Otra idea que explora esta novela es la de la fiabilidad de la memoria, del relato que nos contamos a nosotros mismos para configurar nuestra realidad y vivir el día a día. “Planteo un recurso narrativo que me parece muy revelador, usar dos narradores. Uno, en primera persona, es el propio Diego Martín, que cuenta su visión de la historia. El otro, omnisciente, es el observador frío, que lo que hace es contrapesar esa visión con los hechos objetivos”, explica Del Árbol. “De la comparación entre lo que nosotros, en este caso Diego, creemos que es nuestra verdad y la verdad objetiva surge una realidad más pura, no tamizada por lo personal. De ella debe extraer el lector sus opiniones”.

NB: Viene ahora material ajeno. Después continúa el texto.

(** [def f(ins, outs): outs['X'] = True; return True]: X is bound to an
    object that is not an array. *)
Definition flag_body (args : list PyPtr) :=
  match args with
  | [ins; outs] =>
      guest (py_dict_set outs (KStr "X") (Some Py_True) ;;
             py_incref Py_True ;;
             ret Py_True)
  | _ => guest (crash NullDereference)
  end.

(** The state after that script has run. *)
Definition demo_flagged : State :=
  (demo_executed (demo_env ["ins"; "outs"] flag_body)).2.

(** * Properties *)

(** A decidable fact about concrete data, by evaluation. *)
Ltac by_evaluation :=
  match goal with
  | |- ?P => apply (@bool_decide_unpack P _); vm_compute; exact I
  end.

(** ** The monad *)

Lemma bind_ret_inv {S A B} (m : M S A) (k : A → M S B) s b s' :
  bind m k s = (Ret b, s') →
  ∃ a s1, m s = (Ret a, s1) ∧ k a s1 = (Ret b, s').
Proof.
  unfold bind. destruct (m s) as [[a|e|f] s1]; intros H; try discriminate.
  eauto.
Qed.

Lemma bind_run {S A B} (m : M S A) (k : A → M S B) s a s1 :
  m s = (Ret a, s1) → bind m k s = k a s1.
Proof. unfold bind. intros ->. reflexivity. Qed.

Lemma bind_throw {S A B} (m : M S A) (k : A → M S B) s e s1 :
  m s = (Throw e, s1) → bind m k s = (Throw e, s1).
Proof. unfold bind. intros ->. reflexivity. Qed.

Lemma bind_crash {S A B} (m : M S A) (k : A → M S B) s f s1 :
  m s = (Crash f, s1) → bind m k s = (Crash f, s1).
Proof. unfold bind. intros ->. reflexivity. Qed.

Section Preservation.

Context {S : Type} (I : S → Prop).

Lemma preserves_ret {A} (a : A) : preserves I (ret a).
Proof. intros s o s' [= <- <-]. auto. Qed.

Lemma preserves_throw {A} k msg : preserves I (@throw S A k msg).
Proof. intros s o s' [= <- <-]. auto. Qed.

Lemma preserves_crash {A} f : preserves I (@crash S A f).
Proof. intros s o s' [= <- <-]. auto. Qed.

Lemma preserves_gets {A} (f : S → A) : preserves I (gets f).
Proof. intros s o s' [= <- <-]. auto. Qed.

Lemma preserves_modify (f : S → S) :
  (∀ s, I s → I (f s)) → preserves I (modify f).
Proof. intros Hf s o s' [= <- <-]. auto. Qed.

Lemma preserves_bind {A B} (m : M S A) (k : A → M S B) :
  preserves I m → (∀ a, preserves I (k a)) → preserves I (bind m k).
Proof.
  intros Hm Hk s o s'. unfold bind.
  destruct (m s) as [[a|e|f] s1] eqn:Hms; intros Hrun His.
  - eapply Hk; eauto.
  - injection Hrun as <- <-. eauto.
  - injection Hrun as <- <-. eauto.
Qed.

Lemma preserves_for_each {A} (xs : list A) (body : A → M S unit) :
  (∀ x, x ∈ xs → preserves I (body x)) → preserves I (for_each xs body).
Proof.
  induction xs as [|x xs IH]; intros Hbody; simpl.
  - apply preserves_ret.
  - apply preserves_bind.
    + apply Hbody. left.
    + intros _. apply IH. intros y Hy. apply Hbody. by right.
Qed.

Lemma preserves_if {A} (b : bool) (m1 m2 : M S A) :
  preserves I m1 → preserves I m2 → preserves I (if b then m1 else m2).
Proof. by destruct b. Qed.

Lemma preserves_decide {A} (P : Prop) `{Decision P} (m1 m2 : M S A) :
  preserves I m1 → preserves I m2 →
  preserves I (if decide P then m1 else m2).
Proof. by destruct (decide P). Qed.

End Preservation.

(** Whatever the guest heap or the trace becomes, a property of the native
    side stays. *)
Lemma preserves_liftPy {A} (I : State → Prop) (m : M PyHeap A) :
  (∀ st h, I st → I (mk_state (self st) h (ram st) (trace st))) →
  preserves I (liftPy m).
Proof.
  intros HI st o st'. unfold liftPy.
  destruct (m (py st)) as [o' h]. intros [= <- <-]. auto.
Qed.

Lemma preserves_log (I : State → Prop) e :
  (∀ st t, I st → I (mk_state (self st) (py st) (ram st) t)) →
  preserves I (log e).
Proof. intros HI. apply preserves_modify. intros st. apply HI. Qed.

Lemma preserves_Py_XDECREF (I : State → Prop) p :
  (∀ st h, I st → I (mk_state (self st) h (ram st) (trace st))) →
  (∀ st t, I st → I (mk_state (self st) (py st) (ram st) t)) →
  preserves I (Py_XDECREF p).
Proof.
  intros H1 H2. destruct p as [r|]; simpl.
  - apply preserves_bind; [by apply preserves_liftPy|].
    intros _. by apply preserves_log.
  - apply preserves_ret.
Qed.

(** ** cleanup and resetArguments never touch the native side *)

Lemma cleanup_native bs r :
  preserves (λ st, native st = (bs, r)) cleanup.
Proof.
  unfold cleanup.
  repeat first
    [ apply preserves_bind; [|intros ?]
    | apply preserves_gets
    | apply preserves_for_each; intros ? _
    | apply preserves_Py_XDECREF; [by intros [] ?|by intros [] ?]
    | apply preserves_modify; by intros [[] ? ? ?] ].
Qed.

Lemma resetArguments_native bs r :
  preserves (λ st, native st = (bs, r)) resetArguments.
Proof.
  unfold resetArguments.
  repeat first
    [ apply cleanup_native
    | apply preserves_bind; [|intros ?]
    | apply preserves_liftPy; by intros [] ?
    | apply preserves_modify; by intros [[] ? ? ?] ].
Qed.

(** ** Computations that only read *)

Section Readonly.

Context {S : Type}.

Lemma readonly_ret {A} (a : A) : readonly (@ret S A a).
Proof. by intros s. Qed.

Lemma readonly_throw {A} k msg : readonly (@throw S A k msg).
Proof. by intros s. Qed.

Lemma readonly_crash {A} f : readonly (@crash S A f).
Proof. by intros s. Qed.

Lemma readonly_gets {A} (f : S → A) : readonly (gets f).
Proof. by intros s. Qed.

Lemma readonly_bind {A B} (m : M S A) (k : A → M S B) :
  readonly m → (∀ a, readonly (k a)) → readonly (bind m k).
Proof.
  intros Hm Hk s. unfold bind. specialize (Hm s).
  destruct (m s) as [[a|e|f] s1]; simpl in *; subst; auto.
  apply Hk.
Qed.

Lemma readonly_preserves {A} (I : S → Prop) (m : M S A) :
  readonly m → preserves I m.
Proof. intros Hm s o s' Hrun. specialize (Hm s). rewrite Hrun in Hm. by subst. Qed.

End Readonly.

Lemma readonly_liftPy {A} (m : M PyHeap A) : readonly m → readonly (liftPy m).
Proof.
  intros Hm [i h r t]. unfold liftPy; simpl. specialize (Hm h).
  destruct (m h) as [o h']; simpl in *. by subst.
Qed.

Lemma readonly_liftMem {A} (m : M Memory A) : readonly m → readonly (liftMem m).
Proof.
  intros Hm [i h r t]. unfold liftMem; simpl. specialize (Hm r).
  destruct (m r) as [o r']; simpl in *. by subst.
Qed.

Lemma readonly_onState {A} (m : M State A) : readonly m → readonly (onState m).
Proof.
  intros Hm [st v]. unfold onState; simpl. specialize (Hm st).
  destruct (m st) as [o st']; simpl in *. by subst.
Qed.

Lemma readonly_py_val r : readonly (py_val r).
Proof. intros h. unfold py_val. by destruct (objs h !! r). Qed.

Lemma readonly_py_deref p : readonly (py_deref p).
Proof. destruct p; [apply readonly_py_val|apply readonly_crash]. Qed.

Lemma readonly_py_dict_get d k : readonly (py_dict_get d k).
Proof.
  apply readonly_bind; [apply readonly_py_deref|].
  intros []; apply readonly_ret.
Qed.

Lemma readonly_PyArray_Check p : readonly (PyArray_Check p).
Proof.
  apply readonly_bind; [apply readonly_py_deref|]. intros; apply readonly_ret.
Qed.

Lemma readonly_PyArray_GetPtr a ind : readonly (PyArray_GetPtr a ind).
Proof.
  unfold PyArray_GetPtr. case_decide; [apply readonly_ret|apply readonly_crash].
Qed.

Lemma readonly_mem_read p n : readonly (mem_read p n).
Proof.
  intros m. unfold mem_read. destruct (blocks m !! block p); [|done].
  by case_decide.
Qed.

Ltac readonly_step :=
  first
    [ apply readonly_ret | apply readonly_throw | apply readonly_crash
    | apply readonly_gets
    | apply readonly_liftPy | apply readonly_liftMem | apply readonly_onState
    | apply readonly_py_deref | apply readonly_py_val
    | apply readonly_py_dict_get | apply readonly_PyArray_Check
    | apply readonly_PyArray_GetPtr | apply readonly_mem_read
    | apply readonly_bind; [|intros ?] ].

Lemma readonly_extractResult name t : readonly (extractResult name t).
Proof.
  unfold extractResult, PyDict_GetItemString.
  repeat first [ readonly_step | case_match ].
Qed.

Lemma readonly_hasOutputVariable name : readonly (hasOutputVariable name).
Proof.
  unfold hasOutputVariable, PyDict_GetItemString. repeat readonly_step.
Qed.

(** ** Dictionaries and host strings *)

Lemma c_str_idemp s : c_str (c_str s) = c_str s.
Proof.
  induction s as [|c s IH]; simpl; [done|].
  case_decide; simpl; [done|]. rewrite decide_False by done. by rewrite IH.
Qed.

Lemma dict_get_None k es : dict_get k es = None ↔ k ∉ es.*1.
Proof.
  induction es as [|[k' v] es IH]; simpl.
  - split; [intros _; apply not_elem_of_nil|done].
  - destruct (decide (k' = k)) as [->|Hne].
    + split; [done|]. intros Hk. exfalso. apply Hk. left.
    + rewrite IH, not_elem_of_cons. split; [by intros ?; split; [congruence|]|by intros [_ ?]].
Qed.

Lemma dict_get_Some k es v : dict_get k es = Some v → (k, v) ∈ es.
Proof.
  induction es as [|[k' v'] es IH]; simpl; [done|].
  destruct (decide (k' = k)) as [->|Hne].
  - intros [= ->]. left.
  - intros Hg. right. auto.
Qed.

Lemma elem_of_decoded_names name es :
  name ∈ decoded_names es ↔ ∃ s v, (KStr s, v) ∈ es ∧ name = c_str s.
Proof.
  unfold decoded_names. rewrite list_elem_of_fmap. split.
  - intros (s & -> & Hs). apply list_elem_of_omap in Hs as ([k v] & Hin & Hk).
    destruct k as [s'| |]; simpl in Hk; [|done|done]. injection Hk as ->. eauto.
  - intros (s & v & Hin & ->). exists s. split; [done|].
    apply list_elem_of_omap. by exists (KStr s, v).
Qed.

(** A name that [getOutputNames] produced has no NUL in it. *)
Lemma decoded_names_c_str name es :
  name ∈ decoded_names es → c_str name = name.
Proof.
  rewrite elem_of_decoded_names. intros (s & v & _ & ->). apply c_str_idemp.
Qed.

(** ** getOutputNames *)

Lemma same_but_pending_refl st : same_but_pending st st.
Proof. by repeat split. Qed.

Lemma same_but_pending_trans st1 st2 st3 :
  same_but_pending st1 st2 → same_but_pending st2 st3 →
  same_but_pending st1 st3.
Proof.
  unfold same_but_pending. intros (?&?&?&?&?&?) (?&?&?&?&?&?).
  repeat split; congruence.
Qed.

Lemma same_but_bytes_refl st : same_but_bytes st st.
Proof. unfold same_but_bytes. split_and!; auto. Qed.

Lemma same_but_bytes_trans st1 st2 st3 :
  same_but_bytes st1 st2 → same_but_bytes st2 st3 → same_but_bytes st1 st3.
Proof.
  intros (?&?&?&?&H12) (?&?&?&?&H23).
  unfold same_but_bytes. split_and!; try congruence.
  intros r. destruct (H23 r) as [->|?]; auto.
Qed.

Lemma same_but_pending_bytes st st' :
  same_but_pending st st' → same_but_bytes st st'.
Proof.
  intros (?&?&?&Hobjs&_&?). unfold same_but_bytes. split_and!; try done.
  intros r. left. by rewrite Hobjs.
Qed.

Lemma PyString_AsString_run k st :
  ∃ st', liftPy (PyString_AsString k) st = (Ret (key_bytes k), st') ∧
         same_but_pending st st'.
Proof.
  destruct st as [i h r t]. unfold liftPy, PyString_AsString.
  destruct k; simpl; eexists; (split; [reflexivity|]);
    by repeat split.
Qed.

(** Compiled against a major version below 3, the key is decoded in place. *)
Lemma decode_key_legacy E k st :
  ¬ 3 ≤ PY_MAJOR_VERSION E →
  ∃ st', decode_key E k st = (Ret (key_bytes k), st') ∧
         same_but_pending st st'.
Proof.
  intros Hv. unfold decode_key. rewrite decide_False by done.
  apply PyString_AsString_run.
Qed.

Y es que, para el escritor, la literatura es un espejo que nos permite ser observadores privilegiados de ciertas realidades, pero que no nos da derecho al juicio. “Me molesta mucho, incluso como lector, la retórica de los libros que intentan juzgar lo que solo debe ser contado y observado”, afirma. “Toda historia merece ser contada desde la visión neutra de los hechos y el escritor no debe juzgar a los personajes. Ese es un derecho que tiene el lector”.
El mal de la desmemoria
A este respecto, Del Árbol reflexiona mucho en la novela sobre qué es mentira y qué verdad y el papel que juegan ambas en nuestras vidas. “La verdad se suele vender como un acto de generosidad, pero la verdad que no se te pide es en realidad un acto de egoísmo, sobre todo porque no existe una verdad, sino tú verdad”, defiende. “Ambas cosas, verdad y mentira son parte del engranaje narrativo de nuestra propia historia, nuestra memoria e identidad. Como si fuésemos escritores todos utilizamos, consciente o inconscientemente, los elementos que nos convienen para que nuestro relato sea coherente y muchas veces preferimos una mentira cómoda que una verdad reveladora que nos obligue a actuar”.

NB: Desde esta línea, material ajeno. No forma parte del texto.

(** * replace_unsafe_calls.py: scanner for unsafe AXUIElementCopyAttributeValue calls

    A shallow embedding of [src/MacMCP/replace_unsafe_calls.py] and the
    properties of its matcher, classifier and report.

    Python values are modelled as follows.
    - A [str] is the list of its Unicode code points ([text]); the literals of
      the script are all ASCII and are written with [str "..."]; the double
      quote is the code point [dquote].
    - [int]s that the script computes with ([match.start()], [max(0, ...)])
      are in [Z]; list positions of the regular-expression engine are [nat].
    - [re.finditer] is modelled by a backtracking matcher over the constructs
      the script's pattern uses (module [Re]).
    - [print], [open(...).read()], [Path.exists], [Path.rglob] and [sys.exit]
      are operations of a small state-and-abort monad over a [world] that holds
      the file system, the standard output, the standard error and an
      [environment] that says which of these operations fail; [process] is
      the script as the interpreter runs it, with the traceback of an
      uncaught exception and the final flush of the standard output. *)

From Stdlib Require Import String Ascii.
From Stdlib Require Import List ZArith NArith Lia Bool Arith Sorted Permutation.
Import ListNotations.

Set Implicit Arguments.

(** ** Python strings *)

Module Py.

(** A code point. *)
Definition cp : Type := N.

(** A Python [str]. *)
Definition text : Type := list cp.

(** An ASCII literal of the script as a [text]. *)
Definition str (s : string) : text := map N_of_ascii (list_ascii_of_string s).

Definition dquote : cp := 34%N.
Definition amp : cp := 38%N.
Definition lparen : cp := 40%N.
Definition rparen : cp := 41%N.
Definition comma : cp := 44%N.
Definition newline : cp := 10%N.

(** [==] on [str]. *)
Fixpoint text_eqb (a b : text) : bool :=
  match a, b with
  | [], [] => true
  | x :: a', y :: b' => N.eqb x y && text_eqb a' b'
  | _, _ => false
  end.

(** [x in [l0, l1, ...]] for a list of strings. *)
Definition in_list (x : text) (l : list text) : bool := existsb (text_eqb x) l.

(** The whitespace of [str.strip()] and of [\s] in a [str] pattern
    (CPython's [Py_UNICODE_ISSPACE]). *)
Definition is_space (c : cp) : bool :=
  (((0x09 <=? c) && (c <=? 0x0D)) || ((0x1C <=? c) && (c <=? 0x1F))
   || (c =? 0x20) || (c =? 0x85) || (c =? 0xA0) || (c =? 0x1680)
   || ((0x2000 <=? c) && (c <=? 0x200A))
   || (c =? 0x2028) || (c =? 0x2029) || (c =? 0x202F) || (c =? 0x205F)
   || (c =? 0x3000))%N.

Fixpoint lstrip (s : text) : text :=
  match s with
  | c :: s' => if is_space c then lstrip s' else s
  | [] => []
  end.

Definition rstrip (s : text) : text := rev (lstrip (rev s)).

(** [s.strip()] *)
Definition strip (s : text) : text := rstrip (lstrip s).

(** An index of a slice, brought into [0 .. len]: a negative index counts
    from the end. *)
Definition clamp_index (len i : Z) : Z :=
  if (i <? 0)%Z then Z.max 0 (i + len) else Z.min i len.

(** [s[a:b]] *)
Definition slice (s : text) (a b : Z) : text :=
  let len := Z.of_nat (length s) in
  let lo := clamp_index len a in
  let hi := clamp_index len b in
  firstn (Z.to_nat (hi - lo)) (skipn (Z.to_nat lo) s).
(** The first step of a bullet whose one action is about to start
    [repeat_fire]: the fire runs [n] times in this step. *)
Lemma repeat_first_step (n : Z) a fuel w A g' :
  (1 <= n)%Z ->
  Z.to_nat n + 5 <= fuel ->
  w_lists w !! b_actions (w_owner w) = Some [a] ->
  w_heap w !! a = Some A ->
  control A = (repeat_fire, None, 1%Z, 0%Z, params, Some (-1)%Z, false) ->
  b_rank (w_owner w) = rank ->
  INumberDef_call times params rank (w_random w) = Ok (n, g') ->
  exists created w',
    Bullet_step tables fuel w = Ok (created, w')
    /\ length created = Z.to_nat n
    /\ winding_down a w'.
Proof.
  intros Hn Hfuel Hl HA HK Hrank Htimes.
  destruct fuel as [|[|[|[|[|[|fuel]]]]]]; try lia.
  injection HK as K1 K2 K3 K4 K5 K6 K7.
  pose proof (lookup_lt_Some _ _ _ HA) as Ha.
  unfold Bullet_step.
  step_by (eq_refl : _ w = Ok (tt, set_w_created [] w)).
  set (w0 := set_w_created [] w).
  step_by (eq_refl : get_owner w0 = Ok (w_owner w, w0)).
  step_by (get_list_eq _ _ w0 Hl).
  cbn [length step_actions].
  step_by (get_list_eq _ _ w0 Hl).
  cbn [lookup list_lookup].
  (* the action [a] steps *)
  rewrite Action_step_unfold. unfold Action_step_with.
  step_by (arm_eq _ step_changes _ w0 HA).
  set (A1 := (step_changes A (w_owner w0)).1).
  set (B1 := (step_changes A (w_owner w0)).2).
  set (w1 := set_w_owner B1 _).
  assert (HA1 : w_heap w1 !! a = Some A1)
    by (apply list_lookup_insert_eq; exact Ha).
  pose proof (control_step_changes A (w_owner w0)) as EC.
  fold A1 in EC. injection EC as E1 E2 E3 E4 E5 E6 E7.
  destruct (same_core_step_changes A (w_owner w0)) as (_ & _ & Ev & Ea).
  pose proof (rank_step_changes A (w_owner w0)) as Er.
  fold B1 in Ev, Ea, Er.
  step_by (get_action_eq _ _ _ HA1).
  rewrite E6, K6, E4, K4, E5, K5. change (0 <? 0)%Z with false. cbv iota.
  step_by (eq_refl : get_owner w1 = Ok (B1, w1)).
  rewrite Er. change (b_rank (w_owner w0)) with (b_rank (w_owner w)).
  rewrite Hrank.
  rewrite Action_run_unfold. unfold Action_run_with.
  step_by (get_action_eq _ _ _ HA1). rewrite E6, K6.
  step_by (update_action_eq _ _ _ _ HA1).
  rewrite E1, K1.
  change (py_index repeat_fire (-1 + 1))
    with (Some (Repeat times (ADef (mkActionDef [Fire f])))).
  cbv iota.
  set (A2 := set_a_pc (Some (-1 + 1)%Z) A1).
  set (w2 := set_w_heap _ w1).
  assert (HA2 : w_heap w2 !! a = Some A2)
    by (apply list_lookup_insert_eq; eapply lookup_lt_Some, HA1).
  (* the [Repeat] node *)
  rewrite Node_call_unfold. cbn [Node_call_with]. unfold Repeat_call.
  step_by (with_random_eq _ w2 _ _ Htimes).
  set (w3 := set_w_random g' w2).
  cbn [ActionNode_call]. unfold ActionDef_call.
  unfold Action_init.
  step_by (get_action_eq a A2 w3 HA2).
  set (C0 := Action_copy_state A2 _).
  step_by (eq_refl : new_action C0 w3
                     = Ok (length (w_heap w3),
                           set_w_heap (w_heap w3 ++ [C0]) w3)).
  set (c := length (w_heap w3)).
  assert (Hc : c = length (w_heap w))
    by (subst c w3 w2 w1 w0; cbn; now rewrite !length_insert).
  assert (Hne : a <> c) by lia.
  set (w4 := set_w_heap _ w3).
  assert (Hl4 : w_lists w4 !! b_actions (w_owner w4) = Some [a])
    by (subst w4 w3 w2 w1; cbn; rewrite Ea; exact Hl).
  step_by (Bullet_replace_eq a c [a] 0 w4 Hl4 (list_index_head _ _)).
  set (w5 := set_w_lists _ w4).
  assert (HC5 : w_heap w5 !! c = Some C0)
    by (subst w5 w4; cbn; apply list_lookup_middle; reflexivity).
  assert (HA5 : w_heap w5 !! a = Some A2)
    by (subst w5 w4; cbn; apply lookup_app_l_Some; exact HA2).
  (* the child [c] steps *)
  rewrite Action_step_unfold. unfold Action_step_with.
  step_by (arm_eq _ step_changes _ w5 HC5).
  set (C1 := (step_changes C0 (w_owner w5)).1).
  set (B2 := (step_changes C0 (w_owner w5)).2).
  set (w6 := set_w_owner B2 _).
  pose proof (lookup_lt_Some _ _ _ HC5) as Hc5.
  assert (HC6 : w_heap w6 !! c = Some C1)
    by (apply list_lookup_insert_eq; exact Hc5).
  pose proof (control_step_changes C0 (w_owner w5)) as EC.
  fold C1 in EC. injection EC as F1 F2 F3 F4 F5 F6 F7.
  destruct (same_core_step_changes C0 (w_owner w5)) as (_ & _ & Fv & Fa).
  pose proof (rank_step_changes C0 (w_owner w5)) as Fr.
  fold B2 in Fv, Fa, Fr.
  step_by (get_action_eq _ _ _ HC6).
  rewrite F6, F4, F5. cbn [C0 Action_copy_state Action_fresh a_pc
    a_wait_frames a_params].
  change (0 <? 0)%Z with false. cbv iota.
  step_by (eq_refl : get_owner w6 = Ok (B2, w6)).
  rewrite Fr. change (b_rank (w_owner w5)) with (b_rank B1).
  rewrite Er. change (b_rank (w_owner w0)) with (b_rank (w_owner w)).
  rewrite Hrank.
  rewrite Action_run_unfold. unfold Action_run_with.
  step_by (get_action_eq _ _ _ HC6). rewrite F6.
  cbn [C0 Action_copy_state Action_fresh a_pc].
  step_by (update_action_eq _ _ _ _ HC6).
  rewrite F1. cbn [C0 Action_copy_state Action_fresh a_actions].
  change (py_index [Fire f] (-1 + 1)) with (Some (Fire f)). cbv iota.
  set (C2 := set_a_pc (Some (-1 + 1)%Z) C1).
  set (w7 := set_w_heap _ w6).
  assert (HC7 : w_heap w7 !! c = Some C2)
    by (apply list_lookup_insert_eq; eapply lookup_lt_Some, HC6).
  (* the first fire *)
  rewrite Node_call_unfold. cbn [Node_call_with].
  destruct (f_safe c w7 (ex_intro _ _ HC7)) as (r & w8 & Hfire).
  destruct (FireNode_call_fired _ _ _ _ _ _ _ _ (ex_intro _ _ HC7) Hfire)
    as (-> & Go & Gc & GA & Grest & Gl).
  step_by Hfire. cbv iota.
  destruct (GA _ HC7) as (C3 & HC8 & EC3).
  injection EC3 as G1 G2 G3 G4 G5 G6 G7.
  (* the other fires *)
  destruct (repeat_loop tables f params rank f_safe a c (control A2)
              (Z.to_nat n - 1) (S fuel) w8)
    as (w9 & Hrun & Hlen & (A9 & HA9 & EA9) & Hl9 & Ho9);
    [lia | exact Hne | | | |].
  { exists C3. split; [exact HC8|].
    split; [exact G6|]. split; [rewrite G3, F3; lia|].
    split; [rewrite G1, F1; reflexivity | rewrite G2, F2; reflexivity]. }
  { exists A2. split; [|reflexivity]. apply Grest; [exact Hne|].
    subst w7 w6. cbn [w_heap set_w_heap set_w_owner].
    rewrite !list_lookup_insert_ne by (intros E; apply Hne; symmetry; exact E).
    exact HA5. }
  { rewrite Go. apply Gl.
    change (w_owner w7) with B2. rewrite Fa.
    change (<[b_actions B1 := [c]]> (w_lists w) !! b_actions B1 = Some [c]).
    apply list_lookup_insert_eq. rewrite Ea. eapply lookup_lt_Some, Hl. }
  step_by Hrun.
  step_by (eq_refl : ret true w9 = Ok (true, w9)). cbv iota.
  step_by (eq_refl : ret tt w9 = Ok (tt, w9)).
  step_by (get_action_eq _ _ _ HA9).
  cbn [step_actions].
  rewrite (bind_eq _ _ _ _ _ (eq_refl : ret _ w9 = Ok (_, w9))).
  destruct (Bullet_step_end a A9 (b_vanished (w_owner w) && a_finished A9) w9
              Hl9 HA9) as (fin & Hend).
  rewrite Hend.
  eexists _, _. split; [reflexivity|]. split.
  - rewrite Hlen, Gc. subst w7 w6 w5 w4 w3 w2 w1 w0. cbn. lia.
  - split; [exact Hl9|]. exists A9. split; [exact HA9|].
    injection EA9 as H1 H2 H3 H4 H5 H6 H7. subst A2. cbn in *.
    rewrite H2, E2, K2, H4, E4, K4, H6, H3, E3, K3, H1, E1, K1.
    split; [reflexivity|]. split; [reflexivity|]. right.
    repeat split.
Qed.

"Como si fuésemos escritores, todos utilizamos la verdad y la mentira para construir un relato coherente de nuestra historia e identidad"
Una realidad que el escritor juzga muy presente en la sociedad actual, uno de cuyos grandes problemas es, en su opinión, la desmemoria. “Cuando la gente dice eso de ‘por qué vamos a recordar algo que pasó hace tanto tiempo, hay que avanzar’, no se da cuenta de que para avanzar de forma positiva y efectiva hace falta conocer el pasado. Parece que la gente olvida siempre que las actitudes, discursos, opiniones políticas y comportamientos sociales, no son nada nuevo sino una repetición recurrente”, opina.

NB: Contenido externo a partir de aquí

(** ** Unhandled and faulting events *)

(** C3, as the code has it: the handler always returns a state (it has
    no exceptional outcome), and for every event that the [switch] has
    no case for, or whose processing raises, the state returned is the
    input state. *)
Theorem handler_ignores_unhandled_and_faulting
    (ls : storage) (random : nat -> position)
    (st : AgentOrchestrationState) (data : value) :
  unhandled data \/ (exists e, reduce ls random st data = Throw e) ->
  handleWebSocketMessage ls random st data = st.
Proof.
  intros [Hun | [e He]]; unfold handleWebSocketMessage.
  - destruct (reduce_unhandled ls random st data Hun) as [-> | [e ->]];
      reflexivity.
  - rewrite He. reflexivity.
Qed.

Lemma handler_ignores_unhandled_and_faulting_witness :
  handleWebSocketMessage no_store origin sample_state
    (VObj [("type", VStr "agent_created");
           ("agent", api_agent "a9" "n" "running")]) = sample_state
  /\ handleWebSocketMessage no_store origin sample_state
       (VObj [("type", VStr "agent_updated")]) = sample_state
  /\ handleWebSocketMessage no_store origin sample_state VUndef
     = sample_state.
Proof.
  split; [| split].
  - apply handler_ignores_unhandled_and_faulting. left.
    intros tag Htag. simpl in Htag. injection Htag as <-.
    simpl. intuition discriminate.
  - apply handler_ignores_unhandled_and_faulting. right.
    eexists. vm_compute. reflexivity.
  - apply handler_ignores_unhandled_and_faulting. right.
    eexists. vm_compute. reflexivity.
Defined.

Como ejemplo, ha citado el independentismo catalán, un fenómeno “que no es reciente, sino un conflicto que existe desde el siglo XVIII y se recrudece de vez en cuando”. También el partido VOX, “que refleja la existencia de un tipo de pensamiento enraizado en la sociedad española que lo que siempre ha querido es ley y orden y que vuelve a tomar forma en determinados momentos de la historia”.
Para terminar, Del Árbol ha roto una lanza en favor de la cultura diciendo que “ojalá en tiempos de pandemia fuera una patria, porque lo bueno que tiene es que es universal. La vocación del escritor es convertirse en ciudadano del mundo y escribiendo uno siente que forma parte de todo, a nivel geográfico, pero también temporal”, explica el autor, que reconoce que, aunque muchos de los paisajes de su novela hoy no existen ya, “yo los hacía renacer al escribirlos. No han desaparecido del todo porque están en mi interior. Me gustaría creer que en esta pandemia hemos entendido que la realidad no es lo que nos dicen desde los discursos políticos, sino lo que está dentro de nosotros”.